PROMPT
Your job is to set down the listing again exactly as it stands.

PROVIDED MATERIAL
Lemma rows_of_pair (subject_id : SubjectIdColumn) (e s : string)
    (ds : list Decision.t) (m : Z) :
  minimum_timestamp subject_id e s ds m ->
  Permutation (filter (row_in_pair e s) (experiment_subjects subject_id ds))
    (map (select_subject subject_id)
       (filter (fun d => in_pair subject_id e s d && (Decision.timestamp d =? m)%Z) ds)).
Proof.
  intros Hm.
  eapply perm_trans; [apply filter_perm, experiment_subjects_perm |].
  rewrite filter_map_swap.
  change (fun a => row_in_pair e s (select_subject subject_id a))
    with (in_pair subject_id e s).
  rewrite (first_decisions_of_pair Hm). apply Permutation_refl.
Qed.

(** The rows of a pair are the projections of its decisions of minimum
    timestamp. *)
Lemma row_of_pair_iff (subject_id : SubjectIdColumn) (e s : string)
    (ds : list Decision.t) (m : Z) :
  minimum_timestamp subject_id e s ds m ->
  forall row,
    In row (experiment_subjects subject_id ds) /\ row_in_pair e s row = true <->
    exists d, row = select_subject subject_id d /\ In d ds
              /\ in_pair subject_id e s d = true /\ Decision.timestamp d = m.
Proof.
  intros Hm row. pose proof (rows_of_pair Hm) as Hperm.
  rewrite <- filter_In. split.
  - intros H. eapply Permutation_in in H; [| exact Hperm].
    apply in_map_iff in H as (d & <- & Hd).
    apply filter_In in Hd as (Hd & Hc). apply andb_true_iff in Hc as [Hp Ht].
    apply Z.eqb_eq in Ht. now exists d.
  - intros (d & -> & Hd & Hp & Ht).
    eapply Permutation_in; [apply Permutation_sym, Hperm |].
    apply in_map, filter_In. split; [assumption |].
    rewrite Hp. simpl. now apply Z.eqb_eq.
Qed.

Lemma pair_has_row (subject_id : SubjectIdColumn) (e s : string)
    (ds : list Decision.t) (m : Z) :
  minimum_timestamp subject_id e s ds m ->
  exists row, In row (experiment_subjects subject_id ds) /\ row_in_pair e s row = true.
Proof.
  intros Hm. pose proof (row_of_pair_iff Hm) as Hrow.
  destruct Hm as [(d & Hd & Hp & Ht) _].
  exists (select_subject subject_id d). apply Hrow. now exists d.
Qed.

(** A pair has as many rows as it has decisions tied at its minimum
    timestamp: exactly one when the earliest decision is unique. *)
Lemma rows_of_pair_count (subject_id : SubjectIdColumn) (e s : string)
    (ds : list Decision.t) (m : Z) :
  minimum_timestamp subject_id e s ds m ->
  length (filter (row_in_pair e s) (experiment_subjects subject_id ds))
  = length (filter (fun d => in_pair subject_id e s d && (Decision.timestamp d =? m)%Z) ds).
Proof.
  intros Hm. rewrite (Permutation_length (rows_of_pair Hm)). apply length_map.
Qed.

(** C1. For every filtered decision collection and every (experiment_id,
    subject_id) pair present in it, with [m] the minimum timestamp over the
    pair's decisions, the rows of [experiment_subjects] for the pair are
    exactly (as a bag) the projections of the pair's decisions of timestamp
    [m], so all decisions tied at the minimum are retained; there is at
    least one such row; and each row of the pair carries the timestamp [m]
    and the variation_id of a decision of the pair achieving it. On the
    decisions (s1,e1,vA,10), (s1,e1,vB,20), (s2,e1,vA,15) with window
    [0,100] the output is exactly (s1,e1,vA,10), (s2,e1,vA,15). *)
Theorem experiment_subjects_minimum_timestamp :
  (forall (subject_id : SubjectIdColumn) (decisions_start decisions_end : Z)
          (loaded_decisions : list Decision.t) (e s : string) (m : Z),
     let ds := decisions decisions_start decisions_end loaded_decisions in
     minimum_timestamp subject_id e s ds m ->
     Permutation (filter (row_in_pair e s) (experiment_subjects subject_id ds))
       (map (select_subject subject_id)
          (filter (fun d => in_pair subject_id e s d && (Decision.timestamp d =? m)%Z) ds))
     /\ (exists row, In row (experiment_subjects subject_id ds)
                     /\ row_in_pair e s row = true)
     /\ (forall row, In row (experiment_subjects subject_id ds) ->
           row_in_pair e s row = true ->
           Subject.timestamp row = m
           /\ exists d, In d ds /\ in_pair subject_id e s d = true
                        /\ Decision.timestamp d = m
                        /\ Decision.variation_id d = Subject.variation_id row))
  /\ experiment_subjects visitor_id_column (decisions 0 100 Scenario.decisions)
     = [Subject.mk "s1" "e1" "vA" 10; Subject.mk "s2" "e1" "vA" 15].
Proof.
  split; [| reflexivity].
  intros subject_id ws we loaded e s m ds Hm.
  split; [exact (rows_of_pair Hm) |].
  pose proof (row_of_pair_iff Hm) as Hrow.
  split; [exact (pair_has_row Hm) |].
  intros row Hin Hp.
  destruct (proj1 (Hrow row) (conj Hin Hp)) as (d & -> & Hd & Hpd & Ht).
  split; [exact Ht |]. now exists d.
Qed.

ANSWER TO THIS TASK
Lemma rows_of_pair (subject_id : SubjectIdColumn) (e s : string)
    (ds : list Decision.t) (m : Z) :
  minimum_timestamp subject_id e s ds m ->
  Permutation (filter (row_in_pair e s) (experiment_subjects subject_id ds))
    (map (select_subject subject_id)
       (filter (fun d => in_pair subject_id e s d && (Decision.timestamp d =? m)%Z) ds)).
Proof.
  intros Hm.
  eapply perm_trans; [apply filter_perm, experiment_subjects_perm |].
  rewrite filter_map_swap.
  change (fun a => row_in_pair e s (select_subject subject_id a))
    with (in_pair subject_id e s).
  rewrite (first_decisions_of_pair Hm). apply Permutation_refl.
Qed.

(** The rows of a pair are the projections of its decisions of minimum
    timestamp. *)
Lemma row_of_pair_iff (subject_id : SubjectIdColumn) (e s : string)
    (ds : list Decision.t) (m : Z) :
  minimum_timestamp subject_id e s ds m ->
  forall row,
    In row (experiment_subjects subject_id ds) /\ row_in_pair e s row = true <->
    exists d, row = select_subject subject_id d /\ In d ds
              /\ in_pair subject_id e s d = true /\ Decision.timestamp d = m.
Proof.
  intros Hm row. pose proof (rows_of_pair Hm) as Hperm.
  rewrite <- filter_In. split.
  - intros H. eapply Permutation_in in H; [| exact Hperm].
    apply in_map_iff in H as (d & <- & Hd).
    apply filter_In in Hd as (Hd & Hc). apply andb_true_iff in Hc as [Hp Ht].
    apply Z.eqb_eq in Ht. now exists d.
  - intros (d & -> & Hd & Hp & Ht).
    eapply Permutation_in; [apply Permutation_sym, Hperm |].
    apply in_map, filter_In. split; [assumption |].
    rewrite Hp. simpl. now apply Z.eqb_eq.
Qed.

Lemma pair_has_row (subject_id : SubjectIdColumn) (e s : string)
    (ds : list Decision.t) (m : Z) :
  minimum_timestamp subject_id e s ds m ->
  exists row, In row (experiment_subjects subject_id ds) /\ row_in_pair e s row = true.
Proof.
  intros Hm. pose proof (row_of_pair_iff Hm) as Hrow.
  destruct Hm as [(d & Hd & Hp & Ht) _].
  exists (select_subject subject_id d). apply Hrow. now exists d.
Qed.

(** A pair has as many rows as it has decisions tied at its minimum
    timestamp: exactly one when the earliest decision is unique. *)
Lemma rows_of_pair_count (subject_id : SubjectIdColumn) (e s : string)
    (ds : list Decision.t) (m : Z) :
  minimum_timestamp subject_id e s ds m ->
  length (filter (row_in_pair e s) (experiment_subjects subject_id ds))
  = length (filter (fun d => in_pair subject_id e s d && (Decision.timestamp d =? m)%Z) ds).
Proof.
  intros Hm. rewrite (Permutation_length (rows_of_pair Hm)). apply length_map.
Qed.

(** C1. For every filtered decision collection and every (experiment_id,
    subject_id) pair present in it, with [m] the minimum timestamp over the
    pair's decisions, the rows of [experiment_subjects] for the pair are
    exactly (as a bag) the projections of the pair's decisions of timestamp
    [m], so all decisions tied at the minimum are retained; there is at
    least one such row; and each row of the pair carries the timestamp [m]
    and the variation_id of a decision of the pair achieving it. On the
    decisions (s1,e1,vA,10), (s1,e1,vB,20), (s2,e1,vA,15) with window
    [0,100] the output is exactly (s1,e1,vA,10), (s2,e1,vA,15). *)
Theorem experiment_subjects_minimum_timestamp :
  (forall (subject_id : SubjectIdColumn) (decisions_start decisions_end : Z)
          (loaded_decisions : list Decision.t) (e s : string) (m : Z),
     let ds := decisions decisions_start decisions_end loaded_decisions in
     minimum_timestamp subject_id e s ds m ->
     Permutation (filter (row_in_pair e s) (experiment_subjects subject_id ds))
       (map (select_subject subject_id)
          (filter (fun d => in_pair subject_id e s d && (Decision.timestamp d =? m)%Z) ds))
     /\ (exists row, In row (experiment_subjects subject_id ds)
                     /\ row_in_pair e s row = true)
     /\ (forall row, In row (experiment_subjects subject_id ds) ->
           row_in_pair e s row = true ->
           Subject.timestamp row = m
           /\ exists d, In d ds /\ in_pair subject_id e s d = true
                        /\ Decision.timestamp d = m
                        /\ Decision.variation_id d = Subject.variation_id row))
  /\ experiment_subjects visitor_id_column (decisions 0 100 Scenario.decisions)
     = [Subject.mk "s1" "e1" "vA" 10; Subject.mk "s2" "e1" "vA" 15].
Proof.
  split; [| reflexivity].
  intros subject_id ws we loaded e s m ds Hm.
  split; [exact (rows_of_pair Hm) |].
  pose proof (row_of_pair_iff Hm) as Hrow.
  split; [exact (pair_has_row Hm) |].
  intros row Hin Hp.
  destruct (proj1 (Hrow row) (conj Hin Hp)) as (d & -> & Hd & Hpd & Ht).
  split; [exact Ht |]. now exists d.
Qed.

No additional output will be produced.